WHAT IS BEING ASKED:
Here are some records; return them all exactly.

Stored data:
Lemma range_contains_spec r x : range_contains r x = true <-> range_start r <= x <= range_end r.
Proof.
  unfold range_contains.
  destruct (Z.leb_spec (range_start r) x), (Z.leb_spec x (range_end r));
    simpl; split; intros; try done; lia.
Qed.

(** ** Filters *)

(** [ersha-prime/src/registry/filter.rs:48-58] DeviceFilter *)
Record DeviceFilter := mkDeviceFilter {
  df_ids : option (list DeviceId);
  df_states : option (list DeviceState.t);
  df_kinds : option (list DeviceKind.t);
  df_locations : option (list H3Cell);
  df_provisioned_after : option Timestamp;
  df_provisioned_before : option Timestamp;
  df_sensor_count : option RangeInclusive;
  df_manufacturer_pattern : option string
}.

(** [ersha-prime/src/registry/filter.rs:136-140] DispatcherFilter *)
Record DispatcherFilter := mkDispatcherFilter {
  dsf_states : option (list DispatcherState.t);
  dsf_locations : option (list H3Cell)
}.

(** [ersha-prime/src/registry/filter.rs:185-196] ReadingFilter *)
Record ReadingFilter := mkReadingFilter {
  rf_ids : option (list ReadingId);
  rf_device_ids : option (list DeviceId);
  rf_sensor_ids : option (list SensorId);
  rf_dispatcher_ids : option (list DispatcherId);
  rf_metric_types : option (list SensorMetricType.t);
  rf_locations : option (list H3Cell);
  rf_timestamp_after : option Timestamp;
  rf_timestamp_before : option Timestamp;
  rf_confidence_range : option RangeInclusive
}.

(** [ersha-prime/src/registry/filter.rs:288-298] DeviceStatusFilter *)
Record DeviceStatusFilter := mkDeviceStatusFilter {
  sf_ids : option (list StatusId);
  sf_device_ids : option (list DeviceId);
  sf_dispatcher_ids : option (list DispatcherId);
  sf_timestamp_after : option Timestamp;
  sf_timestamp_before : option Timestamp;
  sf_battery_range : option RangeInclusive;
  sf_has_errors : option bool;
  sf_error_codes : option (list DeviceErrorCode.t)
}.

Definition DeviceFilter_default : DeviceFilter :=
  mkDeviceFilter None None None None None None None None.
Definition DispatcherFilter_default : DispatcherFilter := mkDispatcherFilter None None.
Definition ReadingFilter_default : ReadingFilter :=
  mkReadingFilter None None None None None None None None None.
Definition DeviceStatusFilter_default : DeviceStatusFilter :=
  mkDeviceStatusFilter None None None None None None None None.

(** ** Builders: each method sets one field and returns the builder *)

Module DeviceFilterBuilder.
(** [ersha-prime/src/registry/filter.rs:66-69] DeviceFilterBuilder *)
Record t := mk { filter : DeviceFilter }.

(** [ersha-prime/src/registry/filter.rs:72-74] DeviceFilterBuilder::new *)
Definition new : t := mk DeviceFilter_default.

(** [ersha-prime/src/registry/filter.rs:60-64] DeviceFilter::builder *)
Definition builder : t := new.

(** [ersha-prime/src/registry/filter.rs:76-82] DeviceFilterBuilder::ids *)
Definition ids (v : list DeviceId) (self : t) : t :=
  mk (mkDeviceFilter (Some v) (df_states (filter self)) (df_kinds (filter self))
    (df_locations (filter self)) (df_provisioned_after (filter self))
    (df_provisioned_before (filter self)) (df_sensor_count (filter self))
    (df_manufacturer_pattern (filter self))).

(** [ersha-prime/src/registry/filter.rs:84-90] DeviceFilterBuilder::states *)
Definition states (v : list DeviceState.t) (self : t) : t :=
  mk (mkDeviceFilter (df_ids (filter self)) (Some v) (df_kinds (filter self))
    (df_locations (filter self)) (df_provisioned_after (filter self))
    (df_provisioned_before (filter self)) (df_sensor_count (filter self))
    (df_manufacturer_pattern (filter self))).

(** [ersha-prime/src/registry/filter.rs:92-98] DeviceFilterBuilder::kinds *)
Definition kinds (v : list DeviceKind.t) (self : t) : t :=
  mk (mkDeviceFilter (df_ids (filter self)) (df_states (filter self)) (Some v)
    (df_locations (filter self)) (df_provisioned_after (filter self))
    (df_provisioned_before (filter self)) (df_sensor_count (filter self))
    (df_manufacturer_pattern (filter self))).

(** [ersha-prime/src/registry/filter.rs:100-106] DeviceFilterBuilder::locations *)
Definition locations (v : list H3Cell) (self : t) : t :=
  mk (mkDeviceFilter (df_ids (filter self)) (df_states (filter self)) (df_kinds (filter
    self)) (Some v) (df_provisioned_after (filter self)) (df_provisioned_before (filter
    self)) (df_sensor_count (filter self)) (df_manufacturer_pattern (filter self))).

(** [ersha-prime/src/registry/filter.rs:108-111] DeviceFilterBuilder::provisioned_after *)
Definition provisioned_after (ts : Timestamp) (self : t) : t :=
  mk (mkDeviceFilter (df_ids (filter self)) (df_states (filter self)) (df_kinds (filter
    self)) (df_locations (filter self)) (Some ts) (df_provisioned_before (filter self))
    (df_sensor_count (filter self)) (df_manufacturer_pattern (filter self))).

(** [ersha-prime/src/registry/filter.rs:113-116] DeviceFilterBuilder::provisioned_before *)
Definition provisioned_before (ts : Timestamp) (self : t) : t :=
  mk (mkDeviceFilter (df_ids (filter self)) (df_states (filter self)) (df_kinds (filter
    self)) (df_locations (filter self)) (df_provisioned_after (filter self)) (Some ts)
    (df_sensor_count (filter self)) (df_manufacturer_pattern (filter self))).

(** [ersha-prime/src/registry/filter.rs:118-121] DeviceFilterBuilder::sensor_count *)
Definition sensor_count (range : RangeInclusive) (self : t) : t :=
  mk (mkDeviceFilter (df_ids (filter self)) (df_states (filter self)) (df_kinds (filter
    self)) (df_locations (filter self)) (df_provisioned_after (filter self))
    (df_provisioned_before (filter self)) (Some range) (df_manufacturer_pattern (filter
    self))).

EXERCISE RESULT:
Lemma range_contains_spec r x : range_contains r x = true <-> range_start r <= x <= range_end r.
Proof.
  unfold range_contains.
  destruct (Z.leb_spec (range_start r) x), (Z.leb_spec x (range_end r));
    simpl; split; intros; try done; lia.
Qed.

(** ** Filters *)

(** [ersha-prime/src/registry/filter.rs:48-58] DeviceFilter *)
Record DeviceFilter := mkDeviceFilter {
  df_ids : option (list DeviceId);
  df_states : option (list DeviceState.t);
  df_kinds : option (list DeviceKind.t);
  df_locations : option (list H3Cell);
  df_provisioned_after : option Timestamp;
  df_provisioned_before : option Timestamp;
  df_sensor_count : option RangeInclusive;
  df_manufacturer_pattern : option string
}.

(** [ersha-prime/src/registry/filter.rs:136-140] DispatcherFilter *)
Record DispatcherFilter := mkDispatcherFilter {
  dsf_states : option (list DispatcherState.t);
  dsf_locations : option (list H3Cell)
}.

(** [ersha-prime/src/registry/filter.rs:185-196] ReadingFilter *)
Record ReadingFilter := mkReadingFilter {
  rf_ids : option (list ReadingId);
  rf_device_ids : option (list DeviceId);
  rf_sensor_ids : option (list SensorId);
  rf_dispatcher_ids : option (list DispatcherId);
  rf_metric_types : option (list SensorMetricType.t);
  rf_locations : option (list H3Cell);
  rf_timestamp_after : option Timestamp;
  rf_timestamp_before : option Timestamp;
  rf_confidence_range : option RangeInclusive
}.

(** [ersha-prime/src/registry/filter.rs:288-298] DeviceStatusFilter *)
Record DeviceStatusFilter := mkDeviceStatusFilter {
  sf_ids : option (list StatusId);
  sf_device_ids : option (list DeviceId);
  sf_dispatcher_ids : option (list DispatcherId);
  sf_timestamp_after : option Timestamp;
  sf_timestamp_before : option Timestamp;
  sf_battery_range : option RangeInclusive;
  sf_has_errors : option bool;
  sf_error_codes : option (list DeviceErrorCode.t)
}.

Definition DeviceFilter_default : DeviceFilter :=
  mkDeviceFilter None None None None None None None None.
Definition DispatcherFilter_default : DispatcherFilter := mkDispatcherFilter None None.
Definition ReadingFilter_default : ReadingFilter :=
  mkReadingFilter None None None None None None None None None.
Definition DeviceStatusFilter_default : DeviceStatusFilter :=
  mkDeviceStatusFilter None None None None None None None None.

(** ** Builders: each method sets one field and returns the builder *)

Module DeviceFilterBuilder.
(** [ersha-prime/src/registry/filter.rs:66-69] DeviceFilterBuilder *)
Record t := mk { filter : DeviceFilter }.

(** [ersha-prime/src/registry/filter.rs:72-74] DeviceFilterBuilder::new *)
Definition new : t := mk DeviceFilter_default.

(** [ersha-prime/src/registry/filter.rs:60-64] DeviceFilter::builder *)
Definition builder : t := new.

(** [ersha-prime/src/registry/filter.rs:76-82] DeviceFilterBuilder::ids *)
Definition ids (v : list DeviceId) (self : t) : t :=
  mk (mkDeviceFilter (Some v) (df_states (filter self)) (df_kinds (filter self))
    (df_locations (filter self)) (df_provisioned_after (filter self))
    (df_provisioned_before (filter self)) (df_sensor_count (filter self))
    (df_manufacturer_pattern (filter self))).

(** [ersha-prime/src/registry/filter.rs:84-90] DeviceFilterBuilder::states *)
Definition states (v : list DeviceState.t) (self : t) : t :=
  mk (mkDeviceFilter (df_ids (filter self)) (Some v) (df_kinds (filter self))
    (df_locations (filter self)) (df_provisioned_after (filter self))
    (df_provisioned_before (filter self)) (df_sensor_count (filter self))
    (df_manufacturer_pattern (filter self))).

(** [ersha-prime/src/registry/filter.rs:92-98] DeviceFilterBuilder::kinds *)
Definition kinds (v : list DeviceKind.t) (self : t) : t :=
  mk (mkDeviceFilter (df_ids (filter self)) (df_states (filter self)) (Some v)
    (df_locations (filter self)) (df_provisioned_after (filter self))
    (df_provisioned_before (filter self)) (df_sensor_count (filter self))
    (df_manufacturer_pattern (filter self))).

(** [ersha-prime/src/registry/filter.rs:100-106] DeviceFilterBuilder::locations *)
Definition locations (v : list H3Cell) (self : t) : t :=
  mk (mkDeviceFilter (df_ids (filter self)) (df_states (filter self)) (df_kinds (filter
    self)) (Some v) (df_provisioned_after (filter self)) (df_provisioned_before (filter
    self)) (df_sensor_count (filter self)) (df_manufacturer_pattern (filter self))).

(** [ersha-prime/src/registry/filter.rs:108-111] DeviceFilterBuilder::provisioned_after *)
Definition provisioned_after (ts : Timestamp) (self : t) : t :=
  mk (mkDeviceFilter (df_ids (filter self)) (df_states (filter self)) (df_kinds (filter
    self)) (df_locations (filter self)) (Some ts) (df_provisioned_before (filter self))
    (df_sensor_count (filter self)) (df_manufacturer_pattern (filter self))).

(** [ersha-prime/src/registry/filter.rs:113-116] DeviceFilterBuilder::provisioned_before *)
Definition provisioned_before (ts : Timestamp) (self : t) : t :=
  mk (mkDeviceFilter (df_ids (filter self)) (df_states (filter self)) (df_kinds (filter
    self)) (df_locations (filter self)) (df_provisioned_after (filter self)) (Some ts)
    (df_sensor_count (filter self)) (df_manufacturer_pattern (filter self))).

(** [ersha-prime/src/registry/filter.rs:118-121] DeviceFilterBuilder::sensor_count *)
Definition sensor_count (range : RangeInclusive) (self : t) : t :=
  mk (mkDeviceFilter (df_ids (filter self)) (df_states (filter self)) (df_kinds (filter
    self)) (df_locations (filter self)) (df_provisioned_after (filter self))
    (df_provisioned_before (filter self)) (Some range) (df_manufacturer_pattern (filter
    self))).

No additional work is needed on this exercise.